Oracle shares fall as bubble fears return, hitting wider tech stocks
Published on
11/12/2025 - 10:48 GMT+1
Global markets failed to retain the momentum sparked by an interest rate cut from the Federal Reserve on Wednesday after fears of an AI bubble resurfaced.
Disappointing results from cloud computing giant Oracle weighed on wider tech stocks, with Nasdaq 100 futures down around 1% just after 3am in New York. S&P 500 futures slipped 0.79%, while Dow Jones futures dropped 0.44%. Asian markets were broadly in the red, while Europe opened lower.
Around the same time, Oracle shares were down 11.83% in pre-market trading as investors grew increasingly sceptical about the company’s business outlook.
Oracle on Wednesday announced heavy capital expenditures while missing profit and revenue expectations, reigniting fears around an imminent AI bubble burst. As excitement around the technology has driven firms to sky-high valuations, analysts are concerned that a correction is due as business fundamentals fail to keep up.
Oracle brought in revenue of $16.06bn (€13.74bn) for the quarter to November, marking a 14% year-on-year increase but still coming in below the $16.21bn (€13.86bn) projected by analysts.
Net income came to $6.14bn (€5.25bn), a dramatic 95% increase, boosted by a $2.7bn (€2.3bn) pre-tax gain in the sale of Oracle’s Ampere chip company to SoftBank.
The company also said it expected full-year revenues to remain unchanged from its previous forecast of $67bn (€57.29bn).
Investors nonetheless kept their focus on the company’s debt, ramped up via high bond sales in recent months, and spending on long-term assets.
Capital expenditure for the 2026 financial year is now expected to be 40% higher than previously forecasted, totalling around $50bn (€42.75bn).

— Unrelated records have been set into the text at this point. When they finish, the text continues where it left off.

(** C1 as stated fails in four ways.  When [14 + payload_size] wraps
    around (a payload size of [2^64 - 1]) the code submits 13 bytes; when
    the allocator throws, or the payload writer is empty or throws, the
    call does not return normally and nothing is submitted; and a payload
    writer that writes into the header (here the first byte of the
    buffer) changes the destination address of the submitted frame. *)
Lemma ethernet_frame_claim_fails :
  ~ (exists w' payload,
       example_send_frame LittleEndian (2 ^ 64 - 1) example_dst 0x0008
         no_payload (example_world [example_bdesc]) = (inr (), w')
       /\ Z.of_nat (length payload) = 2 ^ 64 - 1
       /\ last (submitted_frames w')
          = Some (ether_addr_octet example_dst
                  ++ ether_addr_octet example_link_addr
                  ++ object_bytes LittleEndian 2 0x0008 ++ payload))
  /\ ~ (exists w' payload,
          example_send_frame LittleEndian 2 example_dst 0x0008
            (copy_payload [0x45; 0x00]) (example_world []) = (inr (), w')
          /\ Z.of_nat (length payload) = 2
          /\ last (submitted_frames w')
             = Some (ether_addr_octet example_dst
                     ++ ether_addr_octet example_link_addr
                     ++ object_bytes LittleEndian 2 0x0008 ++ payload))
  /\ ~ (exists w' payload,
          example_send_frame LittleEndian 2 example_dst 0x0008
            empty_function (example_world [example_bdesc]) = (inr (), w')
          /\ Z.of_nat (length payload) = 2
          /\ last (submitted_frames w')
             = Some (ether_addr_octet example_dst
                     ++ ether_addr_octet example_link_addr
                     ++ object_bytes LittleEndian 2 0x0008 ++ payload))
  /\ ~ (exists w' payload,
          example_send_frame LittleEndian 2 example_dst 0x0008
            failing_payload (example_world [example_bdesc]) = (inr (), w')
          /\ Z.of_nat (length payload) = 2
          /\ last (submitted_frames w')
             = Some (ether_addr_octet example_dst
                     ++ ether_addr_octet example_link_addr
                     ++ object_bytes LittleEndian 2 0x0008 ++ payload))
  /\ ~ (exists w' payload,
          example_send_frame LittleEndian 2 example_dst 0x0008
            clear_first_byte (example_world [example_bdesc]) = (inr (), w')
          /\ Z.of_nat (length payload) = 2
          /\ last (submitted_frames w')
             = Some (ether_addr_octet example_dst
                     ++ ether_addr_octet example_link_addr
                     ++ object_bytes LittleEndian 2 0x0008 ++ payload)).
Proof.
  unfold example_send_frame.
  split; [|split; [|split; [|split]]].
  - intros (w' & payload & Hrun & _ & Hlast).
    rewrite (send_frame_returned LittleEndian (stack_alloc 1664)
               "bad_function_call" (example_world [example_bdesc])
               (2 ^ 64 - 1) example_dst 0x0008 no_payload example_bdesc []
               _ eq_refl eq_refl) in Hrun.
    injection Hrun as <-.
    apply (f_equal (option_map (@length Z))) in Hlast.
    change (Some 13%nat
            = Some (length ([0xAA; 0xBB; 0xCC; 0xDD; 0xEE; 0xFF;
                             0x11; 0x22; 0x33; 0x44; 0x55; 0x66;
                             0x08; 0x00] ++ payload))) in Hlast.
    injection Hlast as Hlast. rewrite ?length_app in Hlast.
    cbn [length] in Hlast. lia.
  - intros (w' & payload & Hrun & _).
    rewrite (send_frame_failed LittleEndian (stack_alloc 1664)
               "bad_function_call" (example_world []) 2 example_dst 0x0008
               (copy_payload [0x45; 0x00])
               "no buffer left on the stack" [] eq_refl) in Hrun.
    discriminate Hrun.
  - intros (w' & payload & Hrun & _).
    rewrite (send_frame_writer_threw LittleEndian (stack_alloc 1664)
               "bad_function_call" (example_world [example_bdesc]) 2
               example_dst 0x0008 empty_function example_bdesc []
               _ _ eq_refl eq_refl) in Hrun.
    discriminate Hrun.
  - intros (w' & payload & Hrun & _).
    rewrite (send_frame_writer_threw LittleEndian (stack_alloc 1664)
               "bad_function_call" (example_world [example_bdesc]) 2
               example_dst 0x0008 failing_payload example_bdesc []
               _ _ eq_refl eq_refl) in Hrun.
    discriminate Hrun.
  - intros (w' & payload & Hrun & _ & Hlast).
    rewrite (send_frame_returned LittleEndian (stack_alloc 1664)
               "bad_function_call" (example_world [example_bdesc]) 2
               example_dst 0x0008 clear_first_byte example_bdesc []
               _ eq_refl eq_refl) in Hrun.
    injection Hrun as <-.
    apply (f_equal (fun frame => hd 1 <$> frame)) in Hlast.
    change (Some 0 = Some 0xAA) in Hlast.
    discriminate Hlast.
Qed.
Lemma parseIPv4_loop_octets (s : string) (prev : option ascii)
    (val : Z) (pos : nat) (digLen : Z) (fields r : list Z) :
  parseIPv4_loop s prev val pos digLen fields = Some r ->
  length fields = 4%nat -> Forall is_octet fields -> is_octet val ->
  length r = 4%nat /\ Forall is_octet r.
Proof.
  revert prev val pos digLen fields.
  induction s as [|c s IH]; intros prev val pos digLen fields; simpl.
  - destruct (pos <? 3)%nat; [done|]. intros [= <-] Hlen Hall Hval.
    split; [by rewrite length_insert|by apply Forall_insert].
  - destruct (is_digit c) eqn:Hd.
    + destruct ((digLen =? 1) && (val =? 0)); [done|].
      destruct (val * 10 + (byte_of c - 48) >? 255) eqn:Hgt; [done|].
      intros Hr Hlen Hall Hval. eapply IH; [exact Hr|done..|].
      apply digit_not_separator in Hd as (_ & _ & _ & _ & Hge).
      unfold is_octet in *. lia.
    + destruct (Ascii.eqb c "."); [|done].
      destruct (_ || _); [done|]. destruct (pos =? 3)%nat; [done|].
      intros Hr Hlen Hall Hval. eapply IH; [exact Hr| | |].
      * by rewrite length_insert.
      * by apply Forall_insert.
      * unfold is_octet. lia.
Qed.

Lemma parseIPv4_octets (s : string) (a : Addr) :
  parseIPv4 s = Some a ->
  exists x1 x2 x3 x4,
    a = AddrFrom4 [x1; x2; x3; x4] /\
    is_octet x1 /\ is_octet x2 /\ is_octet x3 /\ is_octet x4.
Proof.
  unfold parseIPv4.
  destruct (parseIPv4_loop s None 0 0 0 [0; 0; 0; 0]) as [r|] eqn:Hr; [|done].
  intros [= <-].
  apply parseIPv4_loop_octets in Hr as [Hlen Hall];
    [|done|repeat constructor; unfold is_octet; lia|unfold is_octet; lia].
  destruct r as [|x1 [|x2 [|x3 [|x4 [|? ?]]]]]; try done.
  exists x1, x2, x3, x4. split; [done|].
  by repeat (apply Forall_cons in Hall as [? Hall]).
Qed.

Lemma parseIPv4_loop_no_slash (s : string) (prev : option ascii)
    (val : Z) (pos : nat) (digLen : Z) (fields r : list Z) :
  parseIPv4_loop s prev val pos digLen fields = Some r ->
  index_byte "/" s = None.
Proof.
  revert prev val pos digLen fields.
  induction s as [|c s IH]; intros prev val pos digLen fields; simpl; [done|].
  destruct (is_digit c) eqn:Hd.
  - apply digit_not_separator in Hd as (_ & _ & _ & -> & _).
    destruct (_ && _); [done|]. destruct (_ >? _); [done|].
    intros Hr. by rewrite (IH _ _ _ _ _ Hr).
  - destruct (Ascii.eqb_spec c ".") as [->|]; [|done]. simpl.
    destruct (_ || _); [done|]. destruct (pos =? 3)%nat; [done|].
    intros Hr. by rewrite (IH _ _ _ _ _ Hr).
Qed.

Section WithIPv6.
Variable parseIPv6 : string -> option (list Z * string).

Lemma parseIPv4_loop_scan (whole s : string) (prev : option ascii)
    (val : Z) (pos : nat) (digLen : Z) (fields r : list Z) :
  parseIPv4_loop s prev val pos digLen fields = Some r ->
  (pos < 3)%nat ->
  ParseAddr_scan parseIPv6 whole s = parseIPv4 whole.
Proof.
  revert prev val pos digLen fields.
  induction s as [|c s IH]; intros prev val pos digLen fields; simpl.
  - intros Hr Hpos. apply Nat.ltb_lt in Hpos. by rewrite Hpos in Hr.
  - destruct (is_digit c) eqn:Hd.
    + apply digit_not_separator in Hd as (-> & -> & -> & _).
      destruct (_ && _); [done|]. destruct (_ >? _); [done|].
      intros Hr Hpos. by eapply IH.
    + destruct (Ascii.eqb c "."); done.
Qed.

Another metric causing concern is revenue from Oracle’s cloud infrastructure business, which came in below expectations at $4.1bn (€3.5bn).
A large share of the firm's capital expenditure is earmarked for the construction of data centres to power AI for clients like OpenAI, although investors fear that the firm might be placing too much money on a narrow, high-stakes bet. That’s particularly relevant as OpenAI sees more competition from companies like Google.
Compared to rivals like Amazon and Microsoft, Oracle was late to shift its focus from business software to cloud computing, and analysts now warn the firm could lose out if it fails to diversify revenue streams.
The souring narrative around Oracle is reflective of the broader change in market sentiment around AI. In September, the firm’s shares soared after OpenAI said it had agreed to purchase $300bn (€256.53bn) in computing power from Oracle over five years. That briefly made Oracle chairman Larry Ellison the world’s richest man.
Since that high, the firm’s shares have lost 40% of their value as investors wake up to the risks of a market correction. Analysts have notably sounded the warning bell over circular financing, where money is invested in a loop between related parties.
Elsewhere in the tech world, Nvidia stocks were down 1.58% in pre-market trading, while CoreWeave saw a 3.27% drop.